Например, LogonUser обычно возвращает первичный токен, кроме случаев использования LOGON32_LOGON_NETWORK в качестве типа входа (dwLogonType):

В большинстве случаев возвращаемый дескриптор является основным маркером, который можно использовать при вызовах функции CreateProcessAsUser. Однако, если вы укажете флаг LOGON32_LOGON_NETWORK, LogonUser вернет маркер олицетворения, который вы не можете использовать в CreateProcessAsUser, если вы не вызываете DuplicateTokenEx, чтобы преобразовать его в первичный токен.

SetThreadToken требуется токен олицетворения, а ImpersonateLoggedOnUser, который, похоже, делает почти то же самое, что и один.

CreateProcessAsUser и CreateProcessWithTokenW оба требуют первичный токен и оба примечания: первичный токен может быть получен из маркера олицетворения, вызвав DuplicateTokenEx, но что означают типы токенов значит

В глоссарии говорится следующее:

токен доступа

Маркер доступа содержит информацию о безопасности для сеанса входа в систему. Система создает маркер доступа, когда пользователь входит в систему, и каждый процесс, выполняемый от имени пользователя, имеет копию токена. Токен идентифицирует пользователя, группы пользователей и пользовательские привилегии. Система использует токен для управления доступом к защищаемым объектам и для управления способностью пользователя выполнять различные системные операции на локальном компьютере. Существует два типа токена доступа, первичная и олицетворение.

первичный токен

Маркер доступа, который обычно создается только ядром Windows. Он может быть назначен процессу для представления информации о безопасности по умолчанию для этого процесса.

токен олицетворения

Токен доступа, созданный для захвата информации о безопасности клиентского процесса, позволяющий серверу "выдавать" процесс клиента в операциях безопасности.

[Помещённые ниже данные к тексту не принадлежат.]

(** The walk over a chain, when the stored hash agrees with the key's. *)
Lemma unlink_spec hv key (p := fun e => (hv =? h e) && ef key (k e)) chain :
  (forall e, e ∈ chain -> ef key (k e) = true -> h e = hv) ->
  match unlink p chain with
  | Some (e, rest) => ef key (k e) = true /\ chain ≡ₚ e :: rest
      /\ assoc ef key chain = v e /\ sublist rest chain
  | None => Forall (fun e => ef key (k e) = false) chain
  end.
Proof.
  induction chain as [|e chain IH]; intros Hh; simpl; [done|].
  assert (p e = ef key (k e)) as Hp.
  { subst p. simpl. destruct (ef key (k e)) eqn:E; [|by rewrite andb_false_r].
    rewrite (Hh e) by set_solver. by rewrite Z.eqb_refl. }
  rewrite Hp. destruct (ef key (k e)) eqn:E; [by split_and!; [..|apply sublist_cons]|].
  specialize (IH ltac:(intros; apply Hh; set_solver)).
  destruct (unlink p chain) as [[e' rest]|]; [|by constructor].
  destruct IH as (H1 & H2 & H3 & H4). split_and!; [done| |done|by apply sublist_skip].
  rewrite H2. apply Permutation_swap.
Qed.

Lemma assoc_app key l1 l2 :
  Forall (fun e => ef key (k e) = false) l1 -> assoc ef key (l1 ++ l2) = assoc ef key l2.
Proof. induction 1 as [|e l HE HF IH]; simpl; [done|]. by rewrite HE. Qed.

Lemma assoc_app_l key l1 l2 :
  Forall (fun e => ef key (k e) = false) l2 -> assoc ef key (l1 ++ l2) = assoc ef key l1.
Proof.
  intros HF. induction l1 as [|e l1 IH]; simpl; [by apply assoc_none|]. by rewrite IH.
Qed.

End laws.

(** ** Updating one chain *)

Lemma concat_insert (tab : list (list entry)) i c e rest :
  tab !! i = Some c -> c ≡ₚ e :: rest -> concat tab ≡ₚ e :: concat (<[i:=rest]> tab).
Proof.
  intros Hi HP. pose proof (lookup_lt_Some _ _ _ Hi).
  rewrite <- (take_drop_middle _ _ _ Hi) at 1. rewrite insert_take_drop by done.
  rewrite !concat_app. simpl. rewrite HP. simpl. by rewrite <- Permutation_middle.
Qed.

Lemma alter_insert (tab : list (list entry)) i c f :
  tab !! i = Some c -> alter f i tab = <[i := f c]> tab.
Proof.
  intros Hi. apply list_eq. intros j. destruct (decide (i = j)) as [<-|Hne].
  - rewrite list_lookup_alter, list_lookup_insert_eq by eauto using lookup_lt_Some.
    rewrite decide_True by done. by rewrite Hi.
  - rewrite list_lookup_alter_ne, list_lookup_insert_ne by done. done.
Qed.

Lemma length_push (tab : list (list entry)) i e : length (push_entry tab i e) = length tab.
Proof. apply length_alter. Qed.

Lemma lookup_push (tab : list (list entry)) i j e :
  0 <= i -> push_entry tab i e !! j
  = (if decide (Z.of_nat j = i) then (fun c => e :: c) <$> tab !! j else tab !! j).
Proof.
  intros Hi. unfold push_entry. case_decide as E.
  - subst i. rewrite Nat2Z.id, list_lookup_alter, decide_True by done. done.
  - rewrite list_lookup_alter_ne by lia. done.
Qed.

Lemma concat_push (tab : list (list entry)) i e :
  0 <= i < Z.of_nat (length tab) -> concat (push_entry tab i e) ≡ₚ e :: concat tab.
Proof.
  intros Hi. destruct (lookup_lt_is_Some_2 tab (Z.to_nat i)) as [c Hc]; [lia|].
  unfold push_entry. rewrite (alter_insert _ _ _ _ Hc).
  rewrite (concat_insert (<[Z.to_nat i:=e :: c]> tab) (Z.to_nat i) (e :: c) e c).
  - rewrite list_insert_insert_eq, list_insert_id; done.
  - apply list_lookup_insert_eq. lia.
  - done.
Qed.
(** C2. FIFO order under concurrency.  Whatever the interleaving of the threads,
    the elements pushed so far, in the order of their pushes, are the elements
    popped so far, in the order of their pops, followed by the contents of the
    ring, of which there are at most as many as the capacity. *)
Theorem queue_fifo {V} cap n es (q : switch_apr_queue_t V) ts :
  0 <= cap < 2 ^ 32 -> Z.of_nat n < 2 ^ 32 -> exec cap n es (q, ts) ->
  pushed es = popped es ++ contents q
  /\ Z.of_nat (length (contents q)) = switch_apr_queue_size q /\ switch_apr_queue_size q <= cap.
Proof.
  intros Hc Hn H. destruct (exec_sound cap n es q ts Hc Hn H) as (I & C & B).
  pose proof (v_ring _ _ _ I) as R. rewrite contents_length by done. split_and!; [done|done|].
  rewrite <- B. apply R.
Qed.

Lemma queue_fifo_witness :
  exec 2 3 [Pushed (Some 7)] demo_state /\ contents demo_state.1 = [Some 7].
Proof.
  split; [exact demo_exec|].
  destruct (queue_fifo 2 3 [Pushed (Some 7)] demo_state.1 demo_state.2) as [H _];
    [lia|simpl; lia|exact demo_exec|]. symmetry. exact H.
Defined.

(** C11. No lost wake-up.  In every reachable state, while a thread is blocked in
    pop or pop_timeout, at least as many woken poppers are on their way as
    there are elements; while a thread is blocked in push, at least as many
    woken pushers as there are free slots.  A non-empty queue therefore never
    leaves all its poppers asleep, and the counters that decide whether to
    signal count exactly the threads in a wait. *)
Theorem no_lost_wakeup {V} cap n es (q : switch_apr_queue_t V) ts :
  0 <= cap < 2 ^ 32 -> Z.of_nat n < 2 ^ 32 -> exec cap n es (q, ts) ->
  empty_waiters q = count waits_empty ts /\ full_waiters q = count waits_full ts
  /\ (forall i t, ts !! i = Some t -> on_empty t = true -> nelts q <= count ready_empty ts)
  /\ (forall i t, ts !! i = Some t -> on_full t = true -> cap - nelts q <= count ready_full ts).
Proof.
  intros Hc Hn H. destruct (exec_sound cap n es q ts Hc Hn H) as (I & _ & B). rewrite <- B.
  split_and!; [apply I|apply I| |].
  - intros i t Hi Ht. apply (v_empty_wakeups _ _ _ I). by eapply count_lookup.
  - intros i t Hi Ht. apply (v_full_wakeups _ _ _ I). by eapply count_lookup.
Qed.

Lemma no_lost_wakeup_witness : nelts demo_state.1 <= count ready_empty demo_state.2.
Proof.
  destruct (no_lost_wakeup 2 3 [Pushed (Some 7)] demo_state.1 demo_state.2) as (_ & _ & H & _);
    [lia|simpl; lia|exact demo_exec|]. apply (H 1%nat (Blocked Pop)); reflexivity.
Defined.
Definition switch_jb_ts_mode jb (spf sps : Z) : switch_jb_s :=
  let jb := jb <| samples_per_frame := spf |> in
  let jb := jb <| samples_per_second := sps |> in
  jb <| node_hash_ts := Some ih_init |>.

(** [var]: the value of the channel variable jb_video_low_bitrate, as a number. *)
Definition switch_jb_set_session jb (session0 : bool) (var : option Z) : switch_jb_s :=
  if session0 then
    let jb := jb <| session := true |> in
    let jb := jb <| channel := true |> in
    if bool_decide (type jb = SJB_VIDEO) && negb (test_flag (flags jb) SJB_QUEUE_ONLY) then
      match var with
      | Some tmp => if (tmp >=? 128) && (tmp <=? 10240) then jb <| video_low_bitrate := tmp |> else jb
      | None => jb
      end
    else jb
  else jb.

Definition switch_jb_set_flag jb (flag : Z) : switch_jb_s := jb <| flags := set_flag (flags jb) flag |>.
Definition switch_jb_clear_flag jb (flag : Z) : switch_jb_s := jb <| flags := clear_flag (flags jb) flag |>.
Definition switch_jb_debug_level jb (level : Z) : switch_jb_s := jb <| debug_level := level |>.
Definition switch_jb_frame_count jb : Z := complete_frames jb.
Definition switch_jb_get_last_read_len jb : Z := last_len jb.
Definition switch_jb_get_nack_success jb : Z := u32 (nack_saved_the_day jb + nack_didnt_save_the_day jb).
Definition switch_jb_get_packets_per_frame jb : Z := packet_count jb.

Definition switch_jb_get_frames jb : Z * Z * Z := (min_frame_len jb, max_frame_len jb, frame_len jb).

Definition switch_jb_set_frames jb (min_len max_len : Z) : switch_jb_s :=
  let lowest := frame_len jb =? min_frame_len jb in
  let jb := jb <| min_frame_len := min_len |> in
  let jb := jb <| max_frame_len := max_len |> in
  let jb := if frame_len jb >? max_frame_len jb then jb <| frame_len := max_frame_len jb |> else jb in
  let jb := if frame_len jb <? min_frame_len jb then jb <| frame_len := min_frame_len jb |> else jb in
  let jb := if frame_len jb >? highest_frame_len jb then jb <| highest_frame_len := frame_len jb |> else jb in
  if lowest then jb <| frame_len := min_frame_len jb |> else jb.

Definition switch_jb_poll jb : bool * switch_jb_s :=
  let jb :=
    if bool_decide (type jb = SJB_TEXT) && (complete_frames jb <? frame_len jb) then
      let jb := if negb (complete_frames jb =? 0) && (buffer_lag jb =? 0) then jb <| buffer_lag := 10 |> else jb in
      if negb (buffer_lag jb =? 0) then
        let jb := jb <| buffer_lag := buffer_lag jb - 1 |> in
        if buffer_lag jb =? 0 then jb <| flush := true |> else jb
      else jb
    else jb in
  ((complete_frames jb >=? frame_len jb) || flush jb, jb).

(** The frame peeked at: seq, timestamp, mark, datalen and, when the frame's
    buffer is large enough, what is copied into it. *)
Definition switch_jb_peek_frame jb (ts0 seq0 peek : Z) (buflen : option Z)
  : switch_status_t * option (Z * Z * bool * Z * option (list Z)) :=
  let node :=
    if negb (seq0 =? 0) then find_seq jb (htons (u16 (seq0 + peek)))
    else if negb (ts0 =? 0) && negb (samples_per_frame jb =? 0)
         then find_ts jb (htonl (u32 (ts0 + peek * samples_per_frame jb)))
         else None in
  match node with
  | Some n =>
      let datalen := u32 (len n - SWITCH_RTP_HEADER_LEN) in
      (SWITCH_STATUS_SUCCESS,
       Some (ntohs (seq (packet n)), ntohl (ts (packet n)), m (packet n), datalen,
             match buflen with
             | Some b => if b >? datalen then Some (take (Z.to_nat datalen) (body (packet n))) else None
             | None => None
             end))
  | None => (SWITCH_STATUS_FALSE, None)
  end.

(** ** Negative acknowledgements *)

(** A number as the pointer that carries it. *)
Definition ptr (z : Z) : option Z := if z =? 0 then None else Some z.

(** One iteration over the missing sequence numbers: [least] at its end and
    the first number that has expired, where the iteration stops. *)
Fixpoint nack_scan jb (now : Z) (l : list (Z * option Z)) (least : Z) : Z * option Z :=
  match l with
  | [] => (least, None)
  | (var, val) :: l =>
      let seq0 := ntohs (u16 var) in
      let then_ := default 0 val in
      if negb (then_ =? 1) && (u32 (now - then_) <? RENACK_TIME) then nack_scan jb now l least
      else if seq0 <? u32 (ntohs (target_seq jb) - frame_len jb) then (least, Some seq0)
      else nack_scan jb now l (if (least =? 0) || (seq0 <? least) then seq0 else least)
  end.

(** [top]: an expired number is deleted and the iteration starts again, with
    [least] as it is.  [fuel] counts the passes. *)
Fixpoint nack_loop (fuel : nat) jb (now : Z) (h : T Z) (least : Z) : option (T Z * Z) :=
  match fuel with
  | O => None
  | S fuel =>
      match nack_scan jb now (ih_list h) least with
      | (least, None) => Some (h, least)
      | (least, Some expired) => nack_loop fuel jb now (ih_delete h (htons expired)).2 least
      end
  end.

(** The [for] loop over the 16 numbers after [least]. *)
Definition nack_followers (now least : Z) (h : T Z) (blp : Z) : T Z * Z :=
  foldl (fun '(h, blp) i =>
           let key := htons (u16 (least + Z.of_nat i + 1)) in
           let '(found, h') := ih_delete h key in
           match found with
           | Some _ => (ih_insert h' key (ptr now), Z.lor blp (Z.shiftl 1 (Z.of_nat i)))
           | None => (h', blp)
           end) (h, blp) (List.seq 0 16).

(** One more pass than the hash has entries is enough. *)
Definition switch_jb_pop_nack jb (now : Z) : option (Z * switch_jb_s) :=
  if negb (bool_decide (type jb = SJB_VIDEO)) then Some (0, jb)
  else
    match missing_seq_hash jb with
    | None => None
    | Some h =>
        match nack_loop (S (length (ih_list h))) jb now h 0 with
        | None => None
        | Some (h, least) =>
            let '(nack, h) :=
              if least =? 0 then (0, h)
              else
                let '(found, h') := ih_delete h (htons least) in
                match found with
                | None => (0, h')
                | Some _ =>
                    let nack := htons least in
                    let h' := ih_insert h' nack (ptr now) in
                    let '(h', blp) := nack_followers now least h' 0 in
                    (Z.lor nack (u32 (Z.shiftl (htons blp) 16)), h')
                end in
            Some (nack, jb <| missing_seq_hash := Some h |>)
        end
    end.

(** ** Putting a packet *)

(** [for (i = want; i < got; i++)]: mark the numbers as missing. *)
Definition mark_missing (want got : Z) (h : T Z) : T Z :=
  foldl (fun h i => ih_insert h (htons (u16 (want + Z.of_nat i))) (ptr 1)) h (List.seq 0 (Z.to_nat (got - want))).

(** [while ((max_frame_len * 2 - visible_nodes) < max_packet_len) drop_oldest_frame] *)
Fixpoint drop_loop (fuel : nat) jb : option switch_jb_s :=
  match fuel with
  | O => None
  | S fuel =>
      if u32 (u32 (max_frame_len jb * 2) - visible_nodes jb) <? max_packet_len jb
      then drop_loop fuel (drop_oldest_frame jb)
      else Some jb
  end.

Но это не совсем полезно. Похоже, что кто-то хотел использовать большие слова мальчика, такие как "ядро", но это только помогает поднимать больше вопросов, таких как то, что еще (кроме того, что назначено процессу) может использоваться первичный токен и кто еще, кроме ядра, может создавать доступ жетоны?

(Они подразумевают смысл Microsoft, в котором ядро ​​является частью только того, что работает в режиме ядра, а также исполнительного и т.д., или они означают, что код пользовательского режима также может создавать токены? Независимо от того, даже если код пользовательского режима может создавать токены, которые он должен будет выполнить с помощью системного вызова, как и с любым объектом Object Manager, поэтому токен будет фактически создан в режиме ядра в любом случае.)

В любом случае, это не отвечает на фундаментальный вопрос: какая разница между типами токенов? Не, для чего они могут использоваться или как они обычно.

Ответы

Ответ 1

Друг передал меня Программирование безопасности Windows от Keith Brown, который точно отвечает на этот вопрос.

Первичные жетоны можно и нужно называть токенами процесса, а токены олицетворения могут и должны называться токеновыми маркерами. Первичные жетоны могут быть прикреплены только к процессу, а токены олицетворения могут быть прикреплены только к потокам. Все это. Они действительно могут быть свободно преобразованы с использованием DuplicateTokenEx (если у вас есть необходимые права доступа к дескриптору, который вы хотите преобразовать, очевидно).

Со страницы 115 в книге:

BOOL DuplicateTokenEx( HANDLE ExistingToken, // in DWORD DesiredAccess, // in LPSECURITY_ATTRIBUTES Attributes, // in, optional SECURITY_IMPERSONATION_LEVEL ImpLevel, // in TOKEN_TYPE Type, // in PHANDLE NewToken); // out

...

Параметр Type является историческим артефактом. Если вы посмотрите на определение перечисления TOKEN_TYPE, вы обнаружите, что токены были таксономизированы на две категории: олицетворение против первичных токенов. Не подвешивайте эту номенклатуру; смысл на самом деле намного проще, чем кажется. Листы олицетворения могут быть прикреплены только к потокам, а первичные маркеры могут присоединяться только к процессам. Что все это значит. Таким образом, токен процесса, полученный ранее через OpenProcessToken, был основным маркером.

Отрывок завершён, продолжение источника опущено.